◆ Record excerpts
Lemma hi_itoa_reverse_spec len s :
  (len <= length s)%nat ->
  hi_itoa_reverse (len / 2) 0 len s = Some (reverse (take len s) ++ drop len s).
Proof.
  intros Hlen. pose proof (Nat.div_mod_eq len 2) as Hq.
  pose proof (Nat.mod_upper_bound len 2) as Hm.
  destruct (hi_itoa_reverse_lookup (len / 2) 0 len s) as (s' & -> & Hl & Hj);
    [lia | done |].
  f_equal. apply list_eq. intros j. rewrite Hj.
  assert (Hlt : length (take len s) = len) by (rewrite length_take; lia).
  destruct (decide (j < len)%nat) as [Hjl|Hjl].
  - rewrite lookup_app_l by (rewrite length_reverse; lia).
    rewrite reverse_lookup by lia. rewrite Hlt, lookup_take_lt by lia.
    case_bool_decide; f_equal; lia.
  - rewrite lookup_app_r by (rewrite length_reverse; lia).
    rewrite length_reverse, Hlt, lookup_drop, bool_decide_false by lia. f_equal. lia.
Qed.

(** What [hi_itoa] leaves in the buffer: the sign, the decimal digits, a NUL,
    and the rest of the old contents. *)
Definition itoa_text (num : Z) : bytes :=
  (if num <? 0 then ["-"%byte] else []) ++ dec (Z.abs num).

◆ Task prompt
The answer should consist of every line above in which "destruct" appears.

◆ Task response
  destruct (hi_itoa_reverse_lookup (len / 2) 0 len s) as (s' & -> & Hl & Hj);
  destruct (decide (j < len)%nat) as [Hjl|Hjl].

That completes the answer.